The harsh truth of TTC

I always thought TTC was a fun and exciting process. When my fiancé said he wanted me to stop taking my pills I was ecstatic. After all I was only 22 years young and in fairly good health (I say fairly because I had the diet of an Avery age 20 year old). My fiancé has two previous children with two different mothers (my point being he is fertile no doubts about that). With baby fever in the air as I watched countless friends pop up pregnant some who planned it some who wish they had planned better but all of which ended with an adorable new bundle of life. I couldn't wait for a late period to hint that maybe we got lucky, I dreamed of us sitting on the count staring at the pregnancy test waiting for our results. I thought this whole process was going to be so exciting. But then a few months went by, my periods were regular, our sex was regular, I even bought prenatals and downloaded an app to help me track ovulation. Finally my period was no where to seen and I was 4 days late, I took the test by myself (I wanted to surprise him). I surprised myself when it came up negative. The next 6 months went quickly as we approached 9 months TTC; the irony left a pit in my stomach. I thought I'd have a big ol belly by now but here I am still skinny as ever. The facebook posts and baby pictures never stop, the ones who never wanted kids are blessed with them and that stupid minus sign never hurts any less.

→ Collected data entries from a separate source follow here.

(** The three ways the function takes a step. *)
Lemma sub_cases (s : str) :
  s = []
  \/ (exists a b c d r, s = a :: b :: c :: d :: r /\ hit a b c d = true
                        /\ sub s = repl ++ sub r)
  \/ (exists a r, s = a :: r /\ sub s = a :: sub r
                  /\ forall b c d r', r = b :: c :: d :: r' -> hit a b c d = false).
Proof.
  destruct s as [|a r]; [by left|]. right.
  destruct r as [|b [|c [|d r]]].
  - right. exists a, []. split; [done|]. split; [done|]. by intros ???? [=].
  - right. exists a, [b]. split; [done|]. split; [done|]. by intros ???? [=].
  - right. exists a, [b; c]. split; [done|]. split; [done|]. by intros ???? [=].
  - destruct (hit a b c d) eqn:H.
    + left. exists a, b, c, d, r. split; [done|]. split; [done|]. by apply sub_hit.
    + right. exists a, (b :: c :: d :: r). split; [done|]. split; [by apply sub_miss|].
      by intros ???? [= <- <- <- <-].
Qed.

Lemma sub_classes : forall s, Forall2 (fun a b => cls a = cls b) s (sub s).
Proof.
  apply str_length_ind. intros s IH.
  destruct (sub_cases s) as [->|[(a & b & c & d & r & -> & H & ->)|(a & r & -> & -> & _)]].
  - constructor.
  - destruct (hit_shape _ _ _ _ H) as (-> & Hb & Hc & ->).
    destruct (pair_letters _ _ pair_repl) as [Hk1 Hk2].
    repeat (constructor; [congruence|]). apply IH. simpl. lia.
  - constructor; [done|]. apply IH. simpl. lia.
Qed.

Lemma sub_Forall (P : N -> Prop) :
  Forall P repl -> forall s, Forall P s -> Forall P (sub s).
Proof.
  intros Hrepl. apply (str_length_ind (fun s => Forall P s -> Forall P (sub s))).
  intros s IH Hs.
  destruct (sub_cases s) as [->|[(a & b & c & d & r & -> & H & ->)|(a & r & -> & -> & _)]].
  - constructor.
  - apply Forall_app. split; [done|]. apply IH; [simpl; lia|].
    by do 4 apply Forall_cons in Hs as [_ Hs].
  - apply Forall_cons in Hs as [Ha Hs]. constructor; [done|]. apply IH; [simpl; lia | done].
Qed.

(** The head of the result, when it is not a parenthesis, is the head of
    the argument. *)
Lemma sub_head (s : str) (y : N) (t : str) :
  sub s = y :: t -> y <> ch_lparen -> exists r, s = y :: r /\ t = sub r.
Proof.
  intros E Hy.
  destruct (sub_cases s) as [->|[(a & b & c & d & r & -> & H & Es)|(a & r & -> & Es & _)]].
  - done.
  - rewrite Es in E. injection E as <- _. done.
  - rewrite Es in E. injection E as <- <-. by exists r.
Qed.
(** C4 (the code departs from it).  The validator of the three labels rounds
    its argument whether or not it is [None], and [round(None, 1)] raises: a
    label passed as [None] fails construction. *)
Theorem label_None_fails_construction (qs as_ : list string) :
  (forall name, between_0_1 name None = Err round_of_None)
  /\ construct qs as_ Omitted Omitted Omitted (Passed None) Omitted Omitted
     = ValidationError [("quality", round_of_None)]
  /\ construct qs as_ Omitted Omitted Omitted Omitted (Passed None) Omitted
     = ValidationError [("humor", round_of_None)]
  /\ construct qs as_ Omitted Omitted Omitted Omitted Omitted (Passed None)
     = ValidationError [("creativity", round_of_None)].
Proof.
  repeat split.
Qed.

(** C5 (the code departs from it).  With a length of 3, a quality of 0.5, no
    language and [humor=None], none of the three conditions of rejection
    holds, and construction fails all the same. *)
Theorem valid_fields_fail_construction :
  construct ["Q1"] ["A1"] Omitted Omitted (Passed (Some 3%Z)) (Passed (Some 0.5%float))
    (Passed None) Omitted
  = ValidationError [("humor", round_of_None)]
  /\ ~ rejected Omitted (Passed (Some 3%Z)) (Passed (Some 0.5%float)) (Passed None) Omitted.
Proof.
  split; [reflexivity|].
  unfold rejected, present.
  intros [(x & [= <-] & Hx) | [(x & [= <-] & Hx) | [(x & [=] & _)
         | [(x & [=] & _) | (x & [=] & _)]]]].
  - lia.
  - vm_compute in Hx. discriminate.
Qed.
(** The body of the loop of [get_active_rules]: the rule is skipped
    ([None]) or resolved. The default of [.get("rule_id", ...)] is
    evaluated whether or not the key is there, so each resolved rule draws
    one uuid. *)
Definition resolve_rule (display_map : gmap Z string) (layout_rule : LayoutRule)
  : M (option Rule) :=
  let target_display := lr_target_display layout_rule in
  if falsy_Z target_display then ret None
  else
    match target_display ≫= (fun n => display_map !! n) with
    | None => ret None
    | Some target_monitor_id =>
        let* u := act_total uuid4_hex in
        let rule_id := default ("rule_" +:+ String.substring 0 8 u) (lr_rule_id layout_rule) in
        let* match_type := of_res (item "match_type" (lr_match_type layout_rule)) in
        let* match_value := of_res (item "match_value" (lr_match_value layout_rule)) in
        ret (Some {| rule_id := rule_id;
                     match_type := match_type;
                     match_value := match_value;
                     target_monitor_id := target_monitor_id;
                     fullscreen := default false (lr_fullscreen layout_rule);
                     maximize := default false (lr_maximize layout_rule) |})
    end.

Definition get_active_rules : M (list Rule) :=
  let* current := gets active_layout in
  match current with
  | None => ret []
  | Some active =>
      let layout_data := al_data active in
      let display_map := al_display_map active in
      fold_m (fun rules layout_rule =>
                let* resolved := resolve_rule display_map layout_rule in
                match resolved with
                | None => ret rules
                | Some rule => ret (rules ++ [rule])%list
                end)
             (default [] (lay_rules layout_data)) []
  end.

(** *** WindowManager (window_manager.py): observing a window

    Reads that the program makes only to write a log line are left out. *)

Definition is_window_maximized (hwnd : Z) : M bool :=
  try_except
    (let* showCmd := call (fun w => GetWindowPlacement_showCmd w hwnd) in
     ret (showCmd =? SW_SHOWMAXIMIZED))
    (fun _ => ret false).

Definition is_window_fullscreen (hwnd : Z) : M bool :=
  try_except
    (let* style := call (fun w => GetWindowLong w hwnd GWL_STYLE) in
     ret (fullscreen_of_style style))
    (fun _ => ret false).

Definition get_window_monitor_id (hwnd : Z) : M (option string) :=
  try_except
    (let* rect := call (fun w => GetWindowRect w hwnd) in
     let '(x0, y0, x1, y1) := (rect : Z * Z * Z * Z) in
     let window_center_x := (x0 + x1) / 2 in
     let window_center_y := (y0 + y1) / 2 in
     get_monitor_by_position window_center_x window_center_y)
    (fun _ => ret None).

Definition opt_str_eqb (a b : option string) : bool :=
  match a, b with
  | Some x, Some y => String.eqb x y
  | None, None => true
  | _, _ => false
  end.

Definition is_window_on_monitor (hwnd : Z) (monitor_id : string) : M bool :=
  let* current_monitor_id := get_window_monitor_id hwnd in
  ret (opt_str_eqb current_monitor_id (Some monitor_id)).

Definition is_window_in_correct_state (hwnd : Z) (monitor_id : string)
  (monitor : ScreenInfo) (maximize fullscreen : bool) : M bool :=
  let* on_monitor := is_window_on_monitor hwnd monitor_id in
  if negb on_monitor then ret false
  else if fullscreen then is_window_fullscreen hwnd
  else if maximize then
    let* is_max := is_window_maximized hwnd in
    let* is_full := is_window_fullscreen hwnd in
    ret (is_max && negb is_full)
  else
    let* is_max := is_window_maximized hwnd in
    let* is_full := is_window_fullscreen hwnd in
    ret (negb is_max && negb is_full).

(** *** WindowManager: the three operations *)

Definition move_window (hwnd : Z) (monitor : ScreenInfo) : M unit :=
  act (ShowWindow hwnd SW_RESTORE) ;;
  act (MoveWindow hwnd (si_x monitor) (si_y monitor) (si_width monitor) (si_height monitor)).

(** One pass of the loop [for attempt in range(3)] of [fullscreen_window];
    the result tells whether the loop breaks. *)
Definition foreground_attempt (hwnd attempt : Z) : M bool :=
  try_except
    (act (SetForegroundWindow hwnd) ;;
     act_ (sleep 100) ;;
     let* current_fg := call GetForegroundWindow in
     if current_fg =? hwnd then ret true
     else (if attempt <? 2 then act_ (sleep 200) else ret tt) ;; ret false)
    (fun _ => (if attempt <? 2 then act_ (sleep 200) else ret tt) ;; ret false).

Fixpoint foreground_attempts (hwnd : Z) (attempts : list Z) : M bool :=
  match attempts with
  | [] => ret false
  | attempt :: rest =>
      let* done := foreground_attempt hwnd attempt in
      if done then ret true else foreground_attempts hwnd rest
  end.

(** [wait_time] is in milliseconds. *)
Definition fullscreen_window (hwnd : Z) (wait_time : Z) : M unit :=
  let* original_fg :=
    try_except (let* fg := call GetForegroundWindow in ret (Some fg))
               (fun _ => ret None) in
  let* foreground_success := foreground_attempts hwnd [0; 1; 2] in
  act_ (SendInput VK_F11 0) ;;
  act_ (sleep 50) ;;
  act_ (SendInput VK_F11 KEYEVENTF_KEYUP) ;;
  act_ (sleep wait_time) ;;
  match original_fg with
  | Some fg =>
      if bool_of_Z fg && negb (fg =? hwnd)
      then try_except (act (SetForegroundWindow fg)) (fun _ => ret tt)
      else ret tt
  | None => ret tt
  end.

Definition maximize_window (hwnd : Z) (monitor : ScreenInfo) : M unit :=
  let* is_full := is_window_fullscreen hwnd in
  (if is_full then fullscreen_window hwnd 600 else ret tt) ;;
  act (ShowWindow hwnd SW_MAXIMIZE).

(** *** WindowManager: the state machine of one window *)

Definition unchanged : RuleOutcome := {| changed := false; operations := [] |}.

Definition apply_window_rule (hwnd : Z) (monitor_id : string) (maximize fullscreen : bool)
  : M RuleOutcome :=
  let* found := get_connected_monitor monitor_id in
  match found with
  | None => ret unchanged
  | Some monitor =>
      let* correct := is_window_in_correct_state hwnd monitor_id monitor maximize fullscreen in
      if correct then ret unchanged
      else
        let operations : list string := [] in
        let* on_monitor := is_window_on_monitor hwnd monitor_id in
        let needs_move := negb on_monitor in
        let* operations :=
          if needs_move
          then move_window hwnd monitor ;;
               act_ (sleep 300) ;;
               ret (operations ++ ["move"])%list
          else ret operations in
        let* current_fullscreen := is_window_fullscreen hwnd in
        let* current_maximized := is_window_maximized hwnd in
        let* operations :=
          if fullscreen then
            if negb current_fullscreen then
              let* operations :=
                if negb current_maximized
                then maximize_window hwnd monitor ;;
                     act_ (sleep 200) ;;
                     ret (operations ++ ["maximize"])%list
                else ret operations in
              fullscreen_window hwnd 1500 ;;
              let operations := (operations ++ ["fullscreen"])%list in
              act_ (sleep 500) ;;
              let* style_after := call (fun w => GetWindowLong w hwnd GWL_STYLE) in
              ret operations
            else ret operations
          else if maximize then
            let* operations :=
              if current_fullscreen
              then fullscreen_window hwnd 600 ;;
                   ret (operations ++ ["exit_fullscreen"])%list
              else ret operations in
            if negb current_maximized || current_fullscreen
            then maximize_window hwnd monitor ;;
                 ret (operations ++ ["maximize"])%list
            else ret operations
          else
            let* operations :=
              if current_fullscreen
              then fullscreen_window hwnd 600 ;;
                   ret (operations ++ ["exit_fullscreen"])%list
              else ret operations in
            if current_maximized && negb needs_move
            then act (ShowWindow hwnd SW_RESTORE) ;;
                 ret (operations ++ ["restore"])%list
            else ret operations in
        ret {| changed := true; operations := operations |}
  end.

(** *** WindowManager: enumeration *)

Definition system_classnames : list string :=
  ["Progman"; "WorkerW"; "Shell_TrayWnd"; "Shell_SecondaryTrayWnd"].

Definition system_titles : list string := ["Program Manager"].

Definition system_process_names : list string :=
  ["SystemSettings.exe"; "SearchUI.exe"; "StartMenuExperienceHost.exe";
   "ShellExperienceHost.exe"; "RuntimeBroker.exe"; "dwm.exe"; "sihost.exe";
   "ctfmon.exe"; "taskhostw.exe"].

Definition excluded_window_filenames : list string :=
  ["SystemSettings.exe"; "TextInputHost.exe"; "HxOutlook.exe"; "ShellExperienceHost.exe"].

(** [x and x in names] for a string or [None]. *)
Definition named_in (x : option string) (names : list string) : bool :=
  match x with
  | Some s => PyStr.truthy s && str_in s names
  | None => false
  end.

Definition is_system_window (title : string) (class_name exe_name : option string) : bool :=
  let t := PyStr.strip title in
  if PyStr.truthy t && str_in t system_titles then true
  else if named_in class_name system_classnames then true
  else if named_in exe_name system_process_names then true
  else false.

Definition is_uwp_window (class_name exe_name : option string) : bool :=
  if match class_name with
     | Some c => str_in c ["ApplicationFrameWindow"; "Windows.UI.Core.CoreWindow"]
     | None => false
     end
  then true
  else match exe_name with
       | Some e => PyStr.truthy e && String.eqb (PyStr.lower e) "applicationframehost.exe"
       | None => false
       end.

Definition _get_window_rect (hwnd : Z) : M (Z * Z * Z * Z) :=
  try_except
    (let* rect := call (fun w => GetWindowRect w hwnd) in
     let '(x0, y0, x1, y1) := (rect : Z * Z * Z * Z) in
     ret (x0, y0, x1 - x0, y1 - y0))
    (fun _ => ret (0, 0, 0, 0)).

(** The callback of [_enum_top_level_windows] on one handle: whether the
    handle is kept. *)
Definition enum_keeps (hwnd : Z) : M bool :=
  try_except
    (let* real := call (fun w => IsWindow w hwnd) in
     if negb real then ret false
     else call (fun w => IsWindowVisible w hwnd))
    (fun _ => ret false).

Definition _enum_top_level_windows : M (list Z) :=
  let* handles := call EnumWindows in
  fold_m (fun hwnds hwnd =>
            let* keep := enum_keeps hwnd in
            ret (if keep then hwnds ++ [hwnd] else hwnds)%list)
         handles [].

Definition get_window_class (hwnd : Z) : M (option string) :=
  try_except (let* c := call (fun w => GetClassName w hwnd) in ret (Some c))
             (fun _ => ret None).

Definition get_window_pid (hwnd : Z) : M (option Z) :=
  try_except
    (let* pid := call (fun w => GetWindowThreadProcessId w hwnd) in
     ret (if bool_of_Z pid then Some pid else None))
    (fun _ => ret None).

Definition get_process_path_from_pid (pid : option Z) : M (option string) :=
  match pid with
  | None => ret None
  | Some p => if bool_of_Z p then read (fun w => process_exe w p) else ret None
  end.

Definition _exe_name_from_path (process_path : option string) : option string :=
  match process_path with
  | None => None
  | Some p => if PyStr.truthy p then Some (path_name p) else None
  end.

(** The body of the loop of [get_all_windows] on one handle: the window is
    left out ([None]) or described. *)
Definition window_info (hwnd : Z) : M (option Window) :=
  let* title := read (fun w => GetWindowText w hwnd) in
  let* class_name := get_window_class hwnd in
  let* is_minimized :=
    try_except (call (fun w => IsIconic w hwnd)) (fun _ => ret false) in
  let* pid := get_window_pid hwnd in
  let* process_path := get_process_path_from_pid pid in
  let exe_name := _exe_name_from_path process_path in
  let is_uwp := is_uwp_window class_name exe_name in
  let is_system := is_system_window title class_name exe_name in
  if PyStr.contains "__SCREENY_WINDOW_SWITCHER_UNIQUE_MARKER__" title then ret None
  else if named_in exe_name excluded_window_filenames then ret None
  else if negb (PyStr.truthy title && PyStr.truthy (PyStr.strip title)) && negb is_system
  then ret None
  else
    let* rect := _get_window_rect hwnd in
    let* is_max := is_window_maximized hwnd in
    let* is_full := is_window_fullscreen hwnd in
    let* monitor_id := get_window_monitor_id hwnd in
    ret (Some {| hwnd := hwnd;
                 title := title;
                 app_name := exe_name;
                 class_name := class_name;
                 pid := pid;
                 process_path := process_path;
                 exe_name := exe_name;
                 is_system := is_system;
                 is_uwp := is_uwp;
                 is_minimized := is_minimized;
                 position := rect;
                 is_maximized := is_max;
                 is_fullscreen := is_full;
                 monitor_id := monitor_id |}).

I think back and am thankful i never told anyone we were trying for a baby of our own, I think of how embarrassing to explain that we haven't stopped trying it's just not happened yet. Don't get me wrong I know some couples try for 5+ years before it happens for them but my fiancé has a daughter from a one night stand so i cant help but to feel defective. I can't help but to hate her for taking what might have been mine. I cant help not wanting to see or talk about babies anymore. I cant help but to feel like there is something wrong with me, and I try my hardest not to get upset when my fiancé tells me to be patient and it will happen. I try but just like he has told me I can't understand some things about being a parent he cant understand some of what I'm feeling when a total stranger got what I want after an hour of knowing him and I've even trying for over a year. TTC is not the magical dream I had imagined for myself and it sucks.